Once you’ve put all the hard work into ensuring your copy scans well on the page, and have devised appropriate keywords so that it can be found, how would you feel if some of your hard work was being ignored by one particular search engine you rely on for traffic?
Much is made of capturing the aboutness of news copy in html tags – and rightly so. It’s no secret that online newspapers receive significant amounts of traffic from search engines, and search engines in turn rely upon metadata to rank and present results from their indices.
So it came as a surprise this morning when I found that the short, punchy meta “description”text used to summarise some news articles, is not being displayed in their Google News results summaries.
Here are the stories in question:
meta “description”: “Months of covert negotiations could see imminent release of five Britons after two years in captivity”

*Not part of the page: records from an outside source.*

(** A text that [fnmatch] reads as itself: no [*], [?] or [[]. *)
Definition literal (s : string) : bool :=
  negb (Py.contains "*" s) && negb (Py.contains "?" s)
  && negb (Py.contains "[" s).

(** ** Reports ([golden_thread/cli.py]) *)

Module Cli.

(** An error dictionary of either validator. *)
Definition error : Type := (Coverage.error + Consistency.entry)%type.

Record service_result : Type :=
  { service_name : string;
    valid : bool;
    errors : list error;
    warnings : list Consistency.entry;
    coverage_percentage : Q;
    total_symbols : nat;
    mapped_symbols : nat;
    orphan_symbols : list string;
    invalid_mappings : list string }.

(** The dictionary that [validate_service] returns, from the manifest and
    the results of the two validators. *)
Definition service_report (m : Manifest)
    (coverage_result : Coverage.CoverageResult)
    (consistency_result : Consistency.ConsistencyResult) : service_result :=
  let all_errors :=
    map inl (Coverage.errors coverage_result)
    ++ map inr (Consistency.errors consistency_result) in
  let all_warnings := Consistency.warnings consistency_result in
  {| service_name := service m;
     valid := (length all_errors =? 0)%nat;
     errors := all_errors;
     warnings := all_warnings;
     coverage_percentage := Coverage.coverage_percentage coverage_result;
     total_symbols := Coverage.total_symbols coverage_result;
     mapped_symbols := Coverage.mapped_symbols coverage_result;
     orphan_symbols := Coverage.orphan_symbols coverage_result;
     invalid_mappings := Coverage.invalid_mappings coverage_result |}.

meta “description”: “Jeff Randall believes the Leader of the House of Commons must be part of a Tory plot to destroy the Government “
Title agony for Vectis Ladies (Isle of Wight County Press)
meta “description”: “Hockey, Vectis Ladies v Aldershot, Clare Downer, Saffron Hart”
In all three cases Google News ignores the meta “description”copy, and opts by default to lift the first line of these stories, using them to summarise search results. This is no major crime – but it is a cautionary reminder of the burden placed on news writers to capture the essence of their story in a punchy, eye-catching, 30-words-or-less, grammatically sound sentence.
This is perhaps an example of how Google News differs from it’s parent engine in their approach to indexing content – Google publicly makes a big issue of the virtues of meta “description” tags in it’s SEO Starter Guide, and on it’s official blog. However, the official blog for Google News doesn’t appear to mention the tag anywhere, and certainly not in it’s guidance on improving your result listings.
It is worth noting that Yahoo News results for two of the above stories (the Isle of Wight County Press article doesn’t appear to be indexed in Yahoo News) returned the meta “description” text in their search results.
As an aside, The Independent appears to use the “tagline” tag to capture it’s descriptive text, and uses the first line of it’s articles within it’s “description” tag. These “tagline”summaries don’t show up in Google News or Google.co.uk results either, – but are presumably intended as much for the reader who has found their articles, as for search engines.